It is a pleasure to serve under your chairmanship, Mr Howarth, and to see the Minister in his place. After our discussions about Cumbria county council’s botched single-status project, he might think that this is the latest in a long line of concerns over which he has no direct jurisdiction that I have brought to him. To add to his consternation, I am here in part to praise his actions and those of the coalition Government in this matter.

The previous Government proposed a centralised series of regional control centres for fire and rescue services, which would have led to a programme of forced closures and amalgamations of fire control centres, but after the coalition formed in May 2010, the new Government called off the project after a Public Accounts Committee report labelled it an expensive white elephant. That wise decision by the Government was welcomed in Westmorland and throughout Cumbria, and it should have been the end of the matter.
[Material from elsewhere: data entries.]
(** What saving does, by cases on the pattern and on the decoder. *)
Lemma _save_data_url_to_file_spec `{StrLower} `{B64Decode}
    (data_url : string) (amb : Ambient) (files : gmap string bytes) :
  (exists mime b64 raw,
      image_data_url data_url mime b64 /\ b64decode b64 = Some raw
      /\ let fname := upload_fname amb (default "jpg" (ext_map !! str_lower mime)) in
         _save_data_url_to_file data_url amb files
         = (Some ("/uploads/" +:+ fname), <[fname := raw]> files))
  \/ ((forall mime b64, image_data_url data_url mime b64 -> b64decode b64 = None)
      /\ _save_data_url_to_file data_url amb files = (None, files)).
Proof.
  unfold _save_data_url_to_file.
  destruct (match_data_url data_url) as [[m b]|] eqn:Em.
  - apply match_data_url_spec in Em as Hshape.
    assert (truthy_str data_url = true) as ->.
    { destruct Hshape as (? & ? & -> & _). done. }
    simpl. destruct (b64decode b) as [raw|] eqn:Ed.
    + left. by exists m, b, raw.
    + right. split; [|done]. intros m' b' Hshape'.
      by destruct (image_data_url_unique _ _ _ _ _ Hshape Hshape') as [_ <-].
  - right. split.
    + intros m b Hshape%match_data_url_spec. congruence.
    + by destruct (truthy_str data_url).
Qed.

(** ** Passwords *)

Lemma _require_upload_pwd_ok (request : Request) :
  upload_authorized request -> _require_upload_pwd request = Return tt.
Proof.
  unfold upload_authorized, _require_upload_pwd, headers_get.
  by intros ->.
Qed.

Lemma _require_upload_pwd_403 (request : Request) :
  ~ upload_authorized request ->
  _require_upload_pwd request = Raise 403 "上传密码错误或未提供".
Proof.
  unfold upload_authorized, _require_upload_pwd, headers_get.
  destruct (headers request !! "X-Report-Pwd") as [pwd|]; simpl; [|done].
  intros Hne. destruct (String.eqb_spec pwd REPORT_UPLOAD_PWD); [|done].
  by subst.
Qed.

Lemma _require_admin_pwd_ok (request : Request) :
  admin_authorized request -> _require_admin_pwd request = Return tt.
Proof.
  unfold admin_authorized, _require_admin_pwd, headers_get.
  by intros ->.
Qed.
(** ** Frame of a child's [setContext] *)

(** C5. A child's [setContext] changes no logger of the store, so the
    parent's global context is what it was; only the child's own context
    object is updated. A log call then made on the parent emits exactly
    the entry it would have emitted without the child's call: its context
    is built from the parent's global context and the call-site context
    alone, and a key that is in neither does not occur in it. *)
Theorem child_setContext_leaves_parent_unchanged
    (w : World) (p c : nat) (P : BaseLogger) (update : LogContext)
    (S : LogLevel) (message : string) (err : JsValue) (L : option LogContext)
    (timestamp : string) :
  loggers w !! p = Some P ->
  let d := fst (Base.child w p c) in
  let w1 := Delegating.setContext (snd (Base.child w p c)) d update in
  loggers w1 = loggers w /\
  globalContext <$> loggers w1 !! p = Some (globalContext P) /\
  (forall r, r <> c -> objects w1 !! r = objects w !! r) /\
  objects w1 !! c = (fun own => Object_assign own update) <$> objects w !! c /\
  loggers (parent_call S w1 p message err L timestamp)
    = loggers (parent_call S w p message err L timestamp) /\
  loggers (parent_call S w1 p message err L timestamp) !! p
    = Some (log_call S P message err L timestamp) /\
  (let entry := createEntry P S message L (error_argument S err) timestamp in
   entry_context entry =
     match L with
     | Some l => emitted_context P (l ∪ globalContext P)
     | None => if bool_decide (globalContext P = ∅) then None
               else emitted_context P (globalContext P)
     end /\
   forall k m,
     has_property (default ∅ L ∪ globalContext P) k = false ->
     entry_context entry = Some m -> m !! k = None).
Proof.
  intros HP d w1. unfold w1, d, Base.child, Delegating.setContext.
  cbn [fst snd parent childContext loggers objects].
  split; [reflexivity|]. split; [rewrite HP; reflexivity|].
  split; [intros r Hr; apply lookup_alter_ne; congruence|].
  split; [apply lookup_alter_eq|].
  split; [rewrite !parent_call_unfold; reflexivity|].
  split; [rewrite parent_call_unfold, with_logger_lookup;
          cbn [loggers]; rewrite HP; reflexivity|].
  cbn zeta.
  assert (Hctx : entry_context (createEntry P S message L (error_argument S err) timestamp) =
     match L with
     | Some l => emitted_context P (l ∪ globalContext P)
     | None => if bool_decide (globalContext P = ∅) then None
               else emitted_context P (globalContext P)
     end).
  { destruct L as [l|];
      [apply createEntry_context_given | apply createEntry_context_omitted]. }
  split; [exact Hctx|].
  intros k m Hk Hm. rewrite Hctx in Hm.
  assert (Hem : forall x, default ∅ L ∪ globalContext P = x ->
                          emitted_context P x = Some m -> m !! k = None).
  { intros x <-. unfold emitted_context. intros H.
    destruct (bool_decide _) in H; [discriminate|].
    injection H as <-. apply redact_fields_absent. exact Hk. }
  destruct L as [l|].
  - apply (Hem _ eq_refl Hm).
  - destruct (bool_decide (globalContext P = ∅)); [discriminate|].
    apply (Hem (globalContext P)); [|exact Hm].
    simpl. apply (left_id_L ∅ (∪)).
Qed.
Definition analyze_body (b : AnalyzeBody) : M Response :=
  match ab_imageData b with
  | None => ret image_data_required
  | Some imageData =>
      if negb (truthy (Some imageData)) then ret image_data_required
      else
        response <- call_fetch
                      (mkOut (or_else (ab_mediaType b) (JStr "image/jpeg"))
                             imageData) ;;
        match response with
        | FetchRejects => throw FetchFailed
        | FetchResponse _ None => throw SyntaxError
        | FetchResponse ok (Some data) =>
            if negb ok then
              error <- member (Some data) "error" ;;
              message <- or_TypeError
                           (to_String (or_else (optional_member error "message")
                                               (JStr "API error"))) ;;
              throw (JsError message)
            else extract_and_respond data
        end
  end.

Definition analyze_coffee (b : AnalyzeBody) : World -> Response * World :=
  try_catch "Analyze error:" analysis_failed (analyze_body b).

(** *** The server as a transition system *)

Inductive Request : Type :=
| PostRegister (b : RegisterBody)
| GetValidate (token : option string)
| GetCoffees (token : option string)
| PostCoffees (b : CoffeesBody)
| PostAnalyze (b : AnalyzeBody).

Definition handle (r : Request) : World -> Response * World :=
  match r with
  | PostRegister b => auth_register b
  | GetValidate token => auth_validate token
  | GetCoffees token => get_coffees token
  | PostCoffees b => post_coffees b
  | PostAnalyze b => analyze_coffee b
  end.

(** Requests served one after the other. *)
Fixpoint serve (rs : list Request) (w : World) : list Response * World :=
  match rs with
  | [] => ([], w)
  | r :: rest =>
      let (resp, w1) := handle r w in
      let (resps, w2) := serve rest w1 in
      (resp :: resps, w2)
  end.

(** The worlds the server can be in after a start on a fresh database. *)
Inductive reachable : World -> Prop :=
| reachable_start : reachable initial_world
| reachable_step : forall w r,
    reachable w -> reachable (snd (handle r w)).

End Server.

(* ================================================================== *)
(** ** A reference environment *)
(* ================================================================== *)

(** A concrete [Env] for the closed examples: a JSON printer and a
    recursive-descent JSON reader for the texts the examples use (integers,
    strings whose only escapes are the quote and the backslash, arrays,
    objects), numbered tokens, and a clock that the example chooses. *)
Module Reference.

Definition quote_char : ascii := ascii_of_nat 34.
Definition backslash : ascii := ascii_of_nat 92.

Fixpoint escape (s : string) : string :=
  match s with
  | EmptyString => EmptyString
  | String c r =>
      if Ascii.eqb c quote_char || Ascii.eqb c backslash
      then String backslash (String c (escape r))
      else String c (escape r)
  end.

Definition quoted (s : string) : string :=
  String quote_char (String.append (escape s) (String quote_char EmptyString)).

Fixpoint stringify (v : json) : string :=
  match v with
  | JNull => "null"
  | JBool true => "true"
  | JBool false => "false"
  | JNum n => Z_to_string n
  | JStr s => quoted s
  | JArr items =>
      String.append "["
        (String.append
           ((fix go (l : list json) : string :=
               match l with
               | [] => ""
               | x :: r =>
                   match r with
                   | [] => stringify x
                   | _ => String.append (stringify x) (String.append "," (go r))
                   end
               end) items)
           "]")
  | JObj props =>
      String.append "{"
        (String.append
           ((fix go (l : list (string * json)) : string :=
               match l with
               | [] => ""
               | (k, x) :: r =>
                   let kv := String.append (quoted k) (String.append ":" (stringify x)) in
                   match r with
                   | [] => kv
                   | _ => String.append kv (String.append "," (go r))
                   end
               end) props)
           "}")
  end.

Definition is_json_ws (c : ascii) : bool :=
  let n := nat_of_ascii c in
  ((n =? 32) || (n =? 9) || (n =? 10) || (n =? 13))%nat.
(** The theorem at a second exchange, over a file that holds the first. *)
Lemma X8_exchange_survives_restart_witness :
  exists st2,
    PersistentChat_init (installation true [ok_response "Fine."]) "chat_memory.json" 60000000
      (files (snd (chat QwenEdited (installation true [ok_response "Fine."]) NoFault
                     [72; 111; 119; 63; 32; 128512]
                     (set_files {[ "chat_memory.json" := raw "old" ]}
                        (session_with [earlier_question])))))
    = Ok st2
    /\ memory st2
       = remembered (installation true [ok_response "Fine."]) 0 [72; 111; 119; 63; 32; 128512]
           (txt "Fine.") {| messages := [earlier_question]; metadata := [] |}
    /\ files st2
       = files (snd (chat QwenEdited (installation true [ok_response "Fine."]) NoFault
                       [72; 111; 119; 63; 32; 128512]
                       (set_files {[ "chat_memory.json" := raw "old" ]}
                          (session_with [earlier_question]))))
    /\ get_chat_history st2
       = get_chat_history
           (snd (chat QwenEdited (installation true [ok_response "Fine."]) NoFault
                   [72; 111; 119; 63; 32; 128512]
                   (set_files {[ "chat_memory.json" := raw "old" ]}
                      (session_with [earlier_question]))))
    /\ storable_memory (memory st2) = true.
Proof.
  apply (X8_exchange_survives_restart QwenEdited (installation true [ok_response "Fine."])
           [72; 111; 119; 63; 32; 128512]
           (set_files {[ "chat_memory.json" := raw "old" ]} (session_with [earlier_question]))
           200 NoRetryAfter (txt "Fine.") 60000000);
    try reflexivity; try (simpl; unfold RATE_LIMIT_REQUESTS; lia).
  vm_compute. discriminate.
Defined.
Sadly, however, Cumbria county council decided to ignore the Government’s sensible conclusions and proceed with the project anyway, planning to close the excellent control room in Cockermouth and keep faith instead with the white elephant in Warrington. The county council proposes in 2014 to merge all north-west fire and rescue service control centres into a single control room in Warrington, although the plans have received a severe setback after the announcement that the Merseyside services would be withdrawing from the project.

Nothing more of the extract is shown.